3. Reading piles of writing and history books. Just finished a very disturbing look at the foundations of the Nazi Party and its occult leanings. Very disturbing. Also finishing Cahill's book on the Middle Ages. Next up is a book on WWII events in North Africa and Steven Pressfield's Gates of Fire (didn't get through it before London; will recheck it out and finish in November) and the sequel.

4. Perplexed by the massacre in Pakistan surrounding Bhutto's return. Encouraged by Bush's encouragement and award to the Dalai Lama this past week.

5. Enjoying the little things in life today; an Internet connection, a good book, cashmere socks(!), and the chance to give grace, even to those who don't impress me much.

Playing on the Ipod: Love Song (Sara Bareilles)

Thursday, October 18, 2007

Rainy Thursday.

Just dashing through in between writing madly and dodging rain drops and blustery clouds overhead. Puget Sound is getting it today. I'm headed down to the family for a few days to a wedding reception and to laugh and hang out.

First wedding anniversary spent apart! Yes, hubby was traveling this time. We have been married four years. I can't believe how time flies when you're having fun. :)

Must be off. Have a great day and stay dry!

Playing on the iPod: I Wonder (Kanye West)

Wednesday, October 17, 2007

Busy writing.

Hello, I don't have much to say today (to make up for yesterday or today's lack of blog posts) because I'm writing up a storm. The October 31 deadline is looming (I'm in the NST Novel Challenge) and then the next day starts Nanowrimo and I've decided to not stop at the end of October (because there is no way I'm going to finish by then). So 35k must be done by October 31 and all 70k done by end of Nanowrimo. I know, I know, that's not the way Nanowrimo works, but this year is how it works for me.

Missing hubby terribly, but he just sent pictures of the managers group squinting into the Arizona sunshine, so he's doing good. When I'm not writing, I'm cleaning out the pantries, closets, fridge, drawers, etc. Sorting is so good for the writing life and I swear this house feels lighter.

Playing on the iPod: Wunderkind (Alanis Morissette)

Monday, October 15, 2007

Non-Fiction Rec for Monday

I know, I'm supposed to be recommending fiction. I'm coming right back to that next week, but I need to recap my London visit for a bit.
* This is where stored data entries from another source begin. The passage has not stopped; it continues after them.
(* ===== verification/BlockGas.v ===== *)
(** * The gas of a block

    Processing the transactions of a block ends, and its receipts account for the gas:
    one for each transaction that is no system transaction, in order, with the gas
    summed up as the block goes on and never more than the block's limit. *)
From S2P Require Import Prelude StateDb StateEvm EvmAnalysis EvmBase EvmMachine EvmInterp EvmSafety EvmTheorems TxMeta TxTransition TxGas CongressSnapshot Bloom BlockProcess.

(** The sum of the gas that some receipts report. *)
Fixpoint total_gas (rs : list Receipt) : Z := match rs with [] => 0 | r :: rs => r_GasUsed r + total_gas rs end.

(** The processor's operations keep what the EVM relies on. *)
Class BlockLaws (W : Type) `{!EvmBase.StateDB W, !WorldLaws W, !BlockDB W} := {
  ok_Prepare h i (w : W) : world_ok w → world_ok (b_Prepare h i w);
  ok_Finalise b (w : W) : world_ok w → world_ok (b_Finalise b w);
  ok_IntermediateRoot b (w : W) : world_ok w → world_ok (fst (b_IntermediateRoot b w));
  ok_GetLogs h bh (w : W) : world_ok w → world_ok (fst (b_GetLogs h bh w));
  ok_PreloadAccounts l (w : W) : world_ok w → world_ok (b_PreloadAccounts l w)
}.

Section gas.
Context {W : Type} `{!Uint256, !Uint256Laws, !EvmBase.StateDB W, !WorldLaws W, !BlockDB W, !BlockLaws W}.
Context (tenv : TxEnv W) (crypto_keccak : bytes → Z) (Sender : Transaction → option Z).
Context (engine : Engine W) (header : Header) (blockNumber blockHash : Z) (fuel : nat).
Abbreviation Proc := (@Proc W).
Abbreviation env := (vmenv tenv).
Implicit Types (p : Proc) (tx : Transaction) (r : Receipt).

(** A transaction as it is decoded from a block. *)
Record tx_ok tx : Prop := {
  tok_gas : is_u64 (tx_Gas tx) ∧ tx_Gas tx < Z.of_nat fuel;
  tok_data : bytes_ok (tx_Data tx) ∧ len (tx_Data tx) < 2 ^ 62;
  tok_to : is_u256 (default 0 (tx_To tx));
  tok_from from : Sender tx = Some from → is_u256 from
}.
(** A processor between two transactions. *)
Record proc_ok p : Prop := {
  pok_evm : evm_ok (fresh (p_evm p));
  pok_ro : readOnly (p_evm p) = false;
  pok_gp : is_u64 (p_gp p);
  pok_used : 0 ≤ usedGas p ∧ usedGas p + p_gp p < 2 ^ 64
}.
Context (Htenv : tenv_ok tenv).

Lemma evm_Reset_ok msg : is_u256 (From msg) → tenv_ok (set_vmenv (evm_Reset msg env) tenv).
Proof. intros Hf. destruct Htenv as [[] ?]. by split; [split|]. Qed.
Lemma AsMessage_ok tx baseFee msg : tx_ok tx → AsMessage (Sender tx) tx baseFee = Ok msg → msg_ok msg ∧ m_Gas msg = tx_Gas tx.
Proof.
  intros [[Hg _] Hd Ht Hf]. unfold AsMessage. destruct (Sender tx) as [from|]; [|done]. intros [= <-]. split; [|done].
  split; cbn; [done..|by apply Hf|by unfold to; cbn; destruct (tx_To tx)|split; by eexists].
Qed.
Lemma proc_ok_world p : proc_ok p → world_ok (db (p_evm p)).
Proof. intros Hp. exact (evm_world _ (pok_evm _ Hp)). Qed.
Lemma proc_ok_db p w : world_ok w → proc_ok p → proc_ok (mk_Proc (set_world w (p_evm p)) (p_gp p) (usedGas p)).
Proof. intros Hw [[] ? ? ?]. by split; [split|..]. Qed.

(** One transaction. *)
Definition applied p tx p' r : Prop :=
  proc_ok p' ∧ usedGas p' = usedGas p + r_GasUsed r ∧ p_gp p' = p_gp p - r_GasUsed r ∧ CumulativeGasUsed r = usedGas p' ∧
  0 ≤ r_GasUsed r ≤ tx_Gas tx ∧ r_TxHash r = tx_Hash tx.
Lemma apply_message_ok msg p : msg_ok msg → m_Gas msg < Z.of_nat fuel → proc_ok p →
  match apply_message tenv fuel msg p with
  | (p', Ok r) => proc_ok (mk_Proc (p_evm p') (p_gp p') (usedGas p' + UsedGas r)) ∧ p_gp p' = p_gp p - UsedGas r ∧ usedGas p' = usedGas p ∧ 0 ≤ UsedGas r ≤ m_Gas msg
  | (p', Err _) => True
  | (_, Panic why) => evm_panic why
  | (_, OutOfFuel) => False
  end.
Proof.
  intros Hm Hf [He Hro Hgp Hu]. unfold apply_message.
  pose proof (ApplyMessage_gas_ok (set_vmenv (evm_Reset msg env) tenv) msg fuel (p_evm p) (p_gp p) (evm_Reset_ok msg (msg_from _ Hm)) Hm
    He Hro Hgp Hf) as Hok.
  destruct (ApplyMessage _ msg fuel (p_evm p) (p_gp p)) as [s' [r|err| |]]; try done.
  destruct Hok as (Hug & Hp & d & g & _ & _ & _ & _ & Hle & _ & He' & Hro'). cbn [p_evm p_gp usedGas]. split_and!; try done; try apply Hug.
  split; cbn; [done|done|unfold is_u64 in *; lia|lia].
Qed.
Lemma receipt_bloom_ok logs p : ∃ b, receipt_bloom crypto_keccak logs p = (p, Ok b).
Proof.
  unfold receipt_bloom, CreateBloom, LogsBloom. destruct (add_each_test crypto_keccak (mjoin (map log_data (mjoin [logs])))) as (b & -> & _). by exists b.
Qed.
Lemma applyTransaction_ok msg bn bh tx p : msg_ok msg → m_Gas msg = tx_Gas tx → tx_Gas tx < Z.of_nat fuel → proc_ok p →
  match applyTransaction tenv crypto_keccak fuel msg bn bh tx p with
  | (p', Ok r) => applied p tx p' r
  | (p', Err _) => True
  | (_, Panic why) => evm_panic why
  | (_, OutOfFuel) => False
  end.
Proof.
  intros Hm Hg Hf Hp. pose proof (apply_message_ok msg p Hm ltac:(lia) Hp) as Ha. unfold applyTransaction. unfold mbind at 1, st_bind at 1.
  destruct (apply_message tenv fuel msg p) as [p1 [r|err| |]]; try done. destruct Ha as (Hp1 & Hgp & Hu & Hug).
  assert (u64 (usedGas p1 + UsedGas r) = usedGas p1 + UsedGas r) as Hsum.
  { apply u64_small. destruct Hp1 as [_ _ [Hx _] [Hy Hz]]. cbn in *. unfold is_u64. lia. }
  unfold mbind at 1, st_bind at 1. set (m := if IsByzantium _ then _ else _).
  assert (∃ w root, m p1 = (mk_Proc (set_world w (p_evm p1)) (p_gp p1) (usedGas p1), Ok root) ∧ world_ok w) as (w & root & -> & Hw).
  { pose proof (proc_ok_world _ Hp1) as Hw1. unfold m. destruct (IsByzantium _); [eexists _, _; split; [done|]; by apply ok_Finalise|].
    pose proof (ok_IntermediateRoot (IsEIP158 (chainRules env)) _ Hw1) as Hw. cbn [p_evm] in Hw. destruct (b_IntermediateRoot _ _) as [w root]. by eexists _, _. }
  clear m. unfold mbind at 1, st_bind at 1, st_modify. cbn [p_evm p_gp usedGas]. rewrite Hsum. unfold mbind at 1, st_bind at 1. cbn [p_evm].
  pose proof (ok_GetLogs (tx_Hash tx) bh w Hw) as Hw'. cbn [db set_world]. destruct (b_GetLogs _ _ _) as [w' logs]. cbn [fst] in Hw'. cbn [p_gp usedGas]. unfold mbind at 1, st_bind at 1.
  destruct (receipt_bloom_ok logs (mk_Proc (set_world w' (set_world w (p_evm p1))) (p_gp p1) (usedGas p1 + UsedGas r))) as [b ->].
  cbv [mbind st_bind st_get mret st_ret]. unfold applied. cbn [p_gp usedGas r_GasUsed CumulativeGasUsed r_TxHash].
  split_and!; [exact (proc_ok_db _ w' Hw' (proc_ok_db _ w Hw Hp1))|lia..|done].
Qed.

Lemma screen_ok tx p : match screen Sender engine header tx p with (p', Ok b) => p' = p | _ => True end.
Proof.
  unfold screen. destruct (posa engine) as [q|]; [|done]. destruct (Sender tx) as [sender|]; [|done]. unfold mbind, st_bind, st_lift.
  destruct (IsSysTransaction q sender tx header) as [[]| | |]; try done. unfold st_get. by destruct (ValidateTx _ _ _ _ _).
Qed.
(** The engine's own checks may panic or not end; nothing else of the loop does. *)
Definition sane_engine : Prop :=
  ∀ q sender tx w, posa engine = Some q →
    match IsSysTransaction q sender tx header with Panic _ | OutOfFuel => False | _ => True end ∧
    match ValidateTx q sender tx header w with Panic _ | OutOfFuel => False | _ => True end.
Lemma screen_sane tx p : sane_engine → match screen Sender engine header tx p with (_, Panic _) | (_, OutOfFuel) => False | _ => True end.
Proof.
  intros Hs. unfold screen. destruct (posa engine) as [q|] eqn:Hq; [|done]. destruct (Sender tx) as [sender|]; [|done]. unfold mbind, st_bind, st_lift.
  destruct (Hs q sender tx (db (p_evm p)) Hq) as [H1' H2']. destruct (IsSysTransaction q sender tx header) as [[]| | |]; try done.
  unfold st_get. by destruct (ValidateTx _ _ _ _ _).
Qed.

(** The receipts [rs] account for the transactions [txs] from [used] on. *)
Inductive accounts : Z → list Transaction → list Receipt → Prop :=
| accounts_nil used : accounts used [] []
| accounts_cons used tx txs r rs :
    r_TxHash r = tx_Hash tx → 0 ≤ r_GasUsed r ≤ tx_Gas tx → CumulativeGasUsed r = used + r_GasUsed r →
    accounts (used + r_GasUsed r) txs rs → accounts used (tx :: txs) (r :: rs).
Lemma accounts_total used txs rs : accounts used txs rs → length rs = length txs ∧ 0 ≤ total_gas rs.
Proof. induction 1 as [|used tx txs r rs _ Hg _ _ [IH IHg]]; [done|]. cbn. split; lia. Qed.
(** [txs] is an interleaving of the common and the system transactions. *)
Inductive splits : list Transaction → list Transaction → list Transaction → Prop :=
| splits_nil : splits [] [] []
| splits_common tx txs cs ss : splits txs cs ss → splits (tx :: txs) (tx :: cs) ss
| splits_system tx txs cs ss : splits txs cs ss → splits (tx :: txs) cs (tx :: ss).

Lemma process_txs_ok txs : sane_engine → Forall tx_ok txs → ∀ i p, proc_ok p →
  match process_txs tenv crypto_keccak Sender engine header blockNumber blockHash fuel i txs p with
  | (p', Ok (receipts, logs, common, system)) =>
      splits txs common system ∧ accounts (usedGas p) common receipts ∧ logs = mjoin (r_Logs <$> receipts) ∧
      usedGas p' = usedGas p + total_gas receipts ∧ p_gp p' = p_gp p - total_gas receipts ∧ proc_ok p'
  | (_, Err _) => True
  | (_, Panic why) => evm_panic why
  | (_, OutOfFuel) => False
  end.
Proof.
  intros Hs. induction 1 as [|tx txs Htx _ IH]; intros i p Hp.
  { cbv [process_txs mret st_ret]. cbn [total_gas]. split_and!; [constructor..|done|lia|lia|done]. }
  cbn [process_txs]. unfold mbind at 1, st_bind at 1. pose proof (screen_ok tx p) as Hsc. pose proof (screen_sane tx p Hs) as Hsn.
  destruct (screen Sender engine header tx p) as [p0 [[]|err| |]]; try done; subst p0.
  - specialize (IH (i + 1) p Hp). unfold mbind at 1, st_bind at 1. destruct (process_txs _ _ _ _ _ _ _ _ _ txs p) as [p' [[[[rs ls] cs] ss]|err| |]]; try done.
    destruct IH as (Hsp & IH). split; [by constructor|done].
  - unfold mbind at 1, st_bind at 1, could_not_apply at 1, st_lift. destruct (AsMessage (Sender tx) tx (h_BaseFee header)) as [msg|err| |] eqn:Hm; try done.
    2-3: unfold AsMessage in Hm; by destruct (Sender tx).
    destruct (AsMessage_ok tx _ msg Htx Hm) as [Hmok Hmg]. unfold mbind at 1, st_bind at 1, on_db at 1, st_modify.
    set (p1 := mk_Proc _ _ _). assert (proc_ok p1) as Hp1 by exact (proc_ok_db p _ (ok_Prepare _ _ _ (proc_ok_world p Hp)) Hp).
    pose proof (applyTransaction_ok msg blockNumber blockHash tx p1 Hmok Hmg (proj2 (tok_gas _ Htx)) Hp1) as Ha.
    unfold mbind at 1, st_bind at 1, could_not_apply at 1. destruct (applyTransaction _ _ _ _ _ _ _ p1) as [p2 [r|err| |]]; try done.
    destruct Ha as (Hp2 & Hu & Hg & Hc & Hr & Hh). specialize (IH (i + 1) p2 Hp2). unfold mbind at 1, st_bind at 1.
    destruct (process_txs _ _ _ _ _ _ _ _ _ txs p2) as [p' [[[[rs ls] cs] ss]|err| |]]; try done.
    destruct IH as (Hsp & Hac & -> & Hu' & Hg' & Hp'). change (usedGas p1) with (usedGas p) in *. change (p_gp p1) with (p_gp p) in *.
    split_and!; [by constructor| |done|cbn [total_gas]; lia..|done]. constructor; [done..|by rewrite Hc|by rewrite <-Hu].
Qed.
End gas.

(** ** The whole block *)

Definition returns {E A} (m : res E A) : Prop := match m with Panic _ | OutOfFuel => False | _ => True end.
(** The engine's handlers return, and its preparation keeps what the EVM relies on. *)
Record engine_returns {W} `{!EvmBase.StateDB W, !WorldLaws W} (engine : Engine W) (header : Header) : Prop := {
  er_screen : sane_engine engine header;
  er_PreHandle q w : posa engine = Some q → world_ok w →
    match PreHandle q header w with Ok w' => world_ok w' | Err _ => True | _ => False end;
  er_Finalize w cs us rs ss : returns (Finalize engine header w cs us rs ss)
}.

(** A header with the numbers that the processor dereferences. *)
Record header_ok {W} (rules : Rules) (engine : Engine W) (author : option Z) (header : Header) : Prop := {
  hd_author : is_u256 (default (Author engine header) author);
  hd_limit : is_u64 (h_GasLimit header);
  hd_number : is_Some (h_Number header);
  hd_difficulty : is_Some (h_Difficulty header);
  hd_fee : IsLondon rules = true → is_Some (h_BaseFee header)
}.
Lemma block_env_ok {W} `{!Uint256, !Uint256Laws, !EvmBase.StateDB W, !WorldLaws W} (base : TxEnv W) engine header getHash author :
  tenv_ok base → header_ok (chainRules (vmenv base)) engine author header →
  ∃ env, NewEVMBlockContext (vmenv base) engine header getHash author = Ok env ∧
    tenv_ok (set_vmenv env base) ∧ ∀ v, tenv_ok (set_vmenv (set_validator v env) base).
Proof.
  intros [[] Hac] [Ha Hg [n Hn] [df Hd] Hf]. unfold NewEVMBlockContext. rewrite Hn, Hd. eexists. split; [done|].
  assert (∀ a b x (w : W), world_ok w → world_ok (core_Transfer a b x w)) as Ht by (intros a b x w Hw; by apply ok_AddBalance, ok_SubBalance).
  by split; [|intros v]; (split; [split|]).
Qed.

(** A transaction applied on its own. *)
Lemma ApplyTransaction_ok {W} `{!Uint256, !Uint256Laws, !EvmBase.StateDB W, !WorldLaws W, !BlockDB W, !BlockLaws W} (base : TxEnv W) (crypto_keccak : bytes → Z)
    (Sender : Transaction → option Z) (engine : Engine W) getHash fuel author gp (statedb : W) header blockHash tx used v p r :
  tenv_ok base → world_ok statedb → header_ok (chainRules (vmenv base)) engine author header →
  tx_ok Sender fuel tx → is_u64 gp → 0 ≤ used → used + gp < 2 ^ 64 →
  ApplyTransaction base crypto_keccak Sender engine getHash fuel author gp statedb header blockHash tx used v = (p, Ok r) →
  usedGas p = used + r_GasUsed r ∧ p_gp p = gp - r_GasUsed r ∧ CumulativeGasUsed r = usedGas p ∧ 0 ≤ r_GasUsed r ≤ tx_Gas tx ∧ r_TxHash r = tx_Hash tx.
Proof.
  intros Hte Hw Hh Htx Hgp Hu0 Hu. unfold ApplyTransaction. intros (p1 & msg & Hmsg & (p2 & env & Hctx & Hap)%st_bind_inv)%st_bind_inv.
  injection Hmsg as <- Hmsg. injection Hctx as <- Hctx. destruct (AsMessage_ok Sender fuel tx _ msg Htx Hmsg) as [Hmok Hmg].
  destruct (block_env_ok base engine header getHash author Hte Hh) as (env' & Henv & _ & Hv). assert (env' = env) as -> by congruence.
  set (p0 := mk_Proc _ _ _) in Hap. set (tenv := set_vmenv _ base) in Hap.
  assert (proc_ok p0) as Hp. { split; cbn; [split; cbn; try done; split; [constructor|done]|done..]. }
  pose proof (applyTransaction_ok tenv crypto_keccak fuel (Hv v) msg (BlockNumber env) blockHash tx p0 Hmok Hmg (proj2 (tok_gas _ _ _ Htx)) Hp) as Hok.
  rewrite Hap in Hok. by destruct Hok as [_ Hok].
Qed.

(** The engine's preparation of the block. *)
Lemma prepared_ok {W} `{!Uint256, !Uint256Laws, !EvmBase.StateDB W, !WorldLaws W} (base : TxEnv W) (engine : Engine W) header (statedb : W) env :
  engine_returns engine header → world_ok statedb → tenv_ok (set_vmenv env base) → (∀ v, tenv_ok (set_vmenv (set_validator v env) base)) →
  match (match posa engine with Some p => w ← PreHandle p header statedb; Ok (w, set_validator (CreateEvmExtraValidator p header w) env) | None => Ok (statedb, env) end : res proc_err (W * Env W)) with
  | Ok (w, env0) => world_ok w ∧ tenv_ok (set_vmenv env0 base) ∧ BlockNumber env0 = BlockNumber env
  | Err _ => True
  | _ => False
  end.
Proof.
  intros Her Hw He Hev. destruct (posa engine) as [q|] eqn:Hq; [|done]. pose proof (er_PreHandle _ _ Her q statedb Hq Hw) as Hp.
  by destruct (PreHandle q header statedb).
Qed.
Lemma proc_ok_start {W} `{!EvmBase.StateDB W, !WorldLaws W, !BlockDB W, !BlockLaws W} l (w : W) pool : world_ok w → is_u64 pool →
  proc_ok (mk_Proc (mk_EVM (b_PreloadAccounts l w) 0 0 false [] ∅) pool 0).
Proof.
  intros Hw Hp. split; cbn; [split; cbn; [by apply ok_PreloadAccounts|split; [constructor|done]|done..]|done|done|unfold is_u64 in *; lia].
Qed.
While in Oxford at Blackwell's bookshop, I picked up a British paperback, The Inklings, which chronicles the writing group C.S. Lewis and J.R.R. Tolkien and others utilized during their most prolific years. Tolkien used this group as a sounding board for his Lord of the Rings trilogy and C.S. Lewis wrote his science fiction and Narnia books while in this group (Lewis wrote many, many things, including a large volume of the Oxford History of English Literature series for Oxford University Press on English Literature in the Sixteenth Century; I have a first edition copy of this book in my library). After reading The Inklings, I now have a much better understanding of why Lewis and Tolkien were able to write such epic stories. They read so widely, and both preferred the Icelandic mythology to the modern poets (T.S. Eliot was not a favorite at first, but gradually grew on the group as acceptable) and both Tolkien and Lewis actually petitioned the board successfully to change the Oxford literature curriculum from a wide sweep of old/middle/modern literature to old and middle literature, stopping at 1830, thereby omitting the moderns, which was used for many years.

The book is a conglomeration of diaries (mostly from Warnie who wrote one faithfully; Lewis disdained the use of such trifles), which recorded happenings around the most prolific members' writing and publishing endeavors. An editor at Oxford University Press, marooned in Oxford from London during the war, Charles Williams, is the other prolific member, although J.R.R. Tolkien's son, Christopher, was a latter member, which in my opinion is truly appropos.

The book is a quick and fascinating read and worth the trouble to get if you're a diehard Lewis/Tolkien fan and desire to know more. Of course, as I just returned from visiting Lewis' home, I appreciated the filling in of the broad stories I have heard growing up about Lewis' life. I learned many new things.